After a big cry, I go back into the world feeling like the walking wounded for a day or two, on the verge of crying again at any moment. How can I be hurting so much and appear normal? Tears bring me closer to missing N so if I go more than a few days without them, I worry that I am losing my connection to him. But tears are a renewable resource, ever replenished, to be cherished.
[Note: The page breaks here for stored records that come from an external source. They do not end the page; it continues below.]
(* ===== verification/CommandLoggerSpec.v ===== *)
(** * What the log of commands holds (specification of CommandLogger.v)

    The reference is made of the lines a user edits, the reasons for which an access control list
    refuses one ([CommandAclSpec]) and the words that make one dangerous; it uses nothing of the
    code of the logger. *)

From S2P Require Import Prelude RecordUpdate CString CFormat CommandAcl CommandAclSpec CommandLogger.
Local Open Scope Z_scope.

Local Abbreviation len l := (Z.of_nat (List.length l)).

(** ** Keys and lines *)

(** A key: the time, the symbol and whether it is pressed. *)

Definition key_event : Type := list byte * Z * bool.

Fixpoint log_keys (l : command_logger) (keys : list key_event) : command_logger * list log_event :=
  match keys with
  | [] => (l, [])
  | (timestamp, keysym, pressed) :: keys =>
      let '(l, events) := guac_ssh_command_logger_key l timestamp keysym pressed in
      let '(l, events') := log_keys l keys in
      (l, events ++ events')
  end.

(** The line a user edits: characters are added at its end, up to 4094, and Backspace takes the last one
    away. *)

Definition is_enter (keysym : Z) : bool :=
  (keysym =? 0xFF0D) || (keysym =? 0x0D) || (keysym =? 0x0A).

Definition edit_line (line : list byte) (keysym : Z) : list byte :=
  if keysym =? 0xFF08 then take (List.length line - 1) line
  else if (0x20 <=? keysym) && (keysym <=? 0x7E) && (len line <? 4094)
  then line ++ [zb keysym] else line.

(** The lines that Enter ends, with the time. *)

Fixpoint entered (line : list byte) (keys : list key_event) : list (list byte * list byte) :=
  match keys with
  | [] => []
  | (timestamp, keysym, pressed) :: keys =>
      if negb pressed then entered line keys
      else if is_enter keysym then (timestamp, line) :: entered [] keys
      else entered (edit_line line keysym) keys
  end.

Definition is_printable (c : byte) : Prop := 0x20 ≤ bz c ≤ 0x7E.

(** The buffer holds the line and zeros behind it. *)

Record logging (l : command_logger) (line : list byte) : Prop := {
  logging_buffer : buffer l = line ++ replicate (Z.to_nat (CMD_BUFFER_SIZE - len line)) x00;
  logging_pos : buffer_pos l = len line;
  logging_room : len line ≤ CMD_BUFFER_SIZE - 2;
  logging_printable : Forall is_printable line;
}.

(** The members that no key changes. *)

Definition same_session (l l' : command_logger) : Prop :=
  username l' = username l ∧ remote_ip l' = remote_ip l ∧ connection_id l' = connection_id l ∧
  session_id l' = session_id l ∧ client_id l' = client_id l ∧ has_client l' = has_client l ∧
  acl_config l' = acl_config l ∧ ssh_hostname l' = ssh_hostname l ∧
  has_alert_file l' = has_alert_file l ∧ has_restricted_file l' = has_restricted_file l.

Lemma same_session_refl l : same_session l l.
Proof. by repeat split. Qed.

Lemma same_session_trans l1 l2 l3 : same_session l1 l2 → same_session l2 l3 → same_session l1 l3.
Proof. unfold same_session. intuition congruence. Qed.

Lemma command_events_session l l' timestamp cmd :
  same_session l l' → command_events l' timestamp cmd = command_events l timestamp cmd.
Proof.
  intros (E1 & E2 & E3 & E4 & E5 & E6 & E7 & E8 & E9 & E10).
  unfold command_events, check_restricted, restricted_events, dangerous_events, log_line.
  by rewrite E1, E2, E3, E4, E5, E6, E7, E8, E9, E10.
Qed.

Lemma clean_printable c : is_printable c → clean_char c = [c].
Proof.
  unfold is_printable. intros Hc. unfold clean_char, sc.
  rewrite bool_decide_eq_false_2 by (intros ->; cbn in Hc; lia).
  rewrite (proj2 (Z.ltb_lt _ _)) by lia. by rewrite (proj2 (Z.leb_le _ _)) by lia.
Qed.

Lemma clean_line l line : logging l line → clean_command l = line.
Proof.
  intros [E1 E2 E3 E4]. unfold clean_command. rewrite E1, E2.
  replace (Z.to_nat (Z.min _ _)) with (List.length line) by (unfold CMD_BUFFER_SIZE in *; lia).
  rewrite take_app_length. clear E1 E2 E3. induction E4 as [|c line Hc _ IH]; [done|].
  cbn [flat_map]. by rewrite clean_printable, IH.
Qed.

Lemma push_line c line n :
  n = (Z.to_nat (CMD_BUFFER_SIZE - len line)) → len line < CMD_BUFFER_SIZE - 2 →
  push_char c (line ++ replicate n x00) (len line)
  = ((line ++ [c]) ++ replicate (n - 1) x00, len line + 1).
Proof.
  unfold CMD_BUFFER_SIZE. intros -> Hl. unfold push_char, CMD_BUFFER_SIZE. rewrite (proj2 (Z.ltb_lt _ _)) by lia.
  set (n := Z.to_nat (4096 - len line)). assert (Hn : (2 ≤ n)%nat) by lia. clearbody n.
  destruct n as [|[|n]]; [lia..|]. f_equal. rewrite Nat2Z.id.
  replace (Z.to_nat (len line + 1)) with (List.length line + 1)%nat by lia.
  cbn [replicate]. rewrite (insert_app_r_alt line) by lia. rewrite Nat.sub_diag.
  rewrite insert_app_r_alt by lia. replace (List.length line + 1 - List.length line)%nat with 1%nat by lia.
  cbn. by rewrite <-app_assoc.
Qed.

Lemma pop_line line c n :
  pop_char ((line ++ [c]) ++ replicate n x00) (len (line ++ [c]))
  = (line ++ replicate (S n) x00, len line).
Proof.
  unfold pop_char. rewrite length_app. cbn [List.length].
  rewrite (proj2 (Z.ltb_lt _ _)) by lia. f_equal; [|lia].
  replace (Z.to_nat _) with (List.length line) by lia.
  rewrite <-app_assoc, insert_app_r_alt by lia. by rewrite Nat.sub_diag.
Qed.

Lemma list_snoc_cases (line : list byte) : line = [] ∨ ∃ line' c, line = line' ++ [c].
Proof. induction line as [|c line' _] using rev_ind; eauto. Qed.

(** A key that is not Enter edits the line. *)

Lemma key_edits l line timestamp keysym :
  logging l line → is_enter keysym = false →
  let '(l', events) := guac_ssh_command_logger_key l timestamp keysym true in
  events = [] ∧ logging l' (edit_line line keysym) ∧ same_session l l'.
Proof.
  intros [E1 E2 E3 E4] He. unfold guac_ssh_command_logger_key. unfold is_enter in He. rewrite He.
  cbn [negb]. unfold edit_line. destruct (Z.eqb_spec keysym 0xFF08) as [->|Hbs].
  - split; [done|]. split; [|done]. destruct (list_snoc_cases line) as [->|(line' & c & ->)].
    + cbn in *. split; cbn; rewrite ?E1, ?E2; done.
    + rewrite length_app in E3 |- *. cbn [List.length] in *.
      replace (List.length line' + 1 - 1)%nat with (List.length line') by lia. rewrite take_app_length.
      rewrite E1, E2, pop_line. apply Forall_app in E4 as [E4 _].
      split; cbn; [|done|lia|done]. f_equal.
      replace (Z.to_nat (CMD_BUFFER_SIZE - len line')) with
        (S (Z.to_nat (CMD_BUFFER_SIZE - len (line' ++ [c])))); [done|].
      rewrite length_app. cbn [List.length]. unfold CMD_BUFFER_SIZE in *. lia.
  - destruct (Z.eqb_spec keysym 0xFF09) as [->|Htab].
    + split; [done|]. split; [by split|done].
    + destruct ((0x20 <=? keysym) && (keysym <=? 0x7E)) eqn:Hp; cbn [andb].
      * split; [done|]. split; [|done]. apply andb_true_iff in Hp as [Hp1 Hp2].
        change 4094 with (CMD_BUFFER_SIZE - 2).
        destruct (Z.ltb_spec (len line) (CMD_BUFFER_SIZE - 2)) as [Hl|Hl].
        -- rewrite E1, E2, push_line by done.
           split; cbn; rewrite ?length_app; cbn [List.length]; try lia.
           ++ do 2 f_equal. unfold CMD_BUFFER_SIZE in *. lia.
           ++ apply Forall_app. split; [done|]. constructor; [|done].
              unfold is_printable. rewrite bz_zb_small by lia. lia.
        -- assert (Ep : push_char (zb keysym) (buffer l) (buffer_pos l) = (buffer l, buffer_pos l))
             by (unfold push_char; by rewrite (proj2 (Z.ltb_ge _ _)) by lia).
           rewrite Ep. by split.
      * split; [done|]. split; [by split|done].
Qed.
* Note on EMDR: If you are experiencing trauma associated with grief, as after a suicide, you might consider EMDR (eye movement desensitization and reprocessing). Mental health professionals trained in this technique often use it with people who have PTSD. It involves alternately stimulating both sides of the brain with eye movements, tapping, etc. while visualizing traumatic images, telling your story, and learning to replace disturbing images with healing ones. I don’t understand how it works but I found it incredibly helpful and cathartic during the several sessions I had. Unlike traditional talk therapy, it is grounded in the body and seems to unleash and redirect raw emotion. Of course, other mind-body approaches and behavior therapy may have similar benefits. You can read about EMDR online and check web sites of therapists in your area to see if they offer it along with other types of therapy. Any suicide survivors out there who have found useful therapies want to chime in here?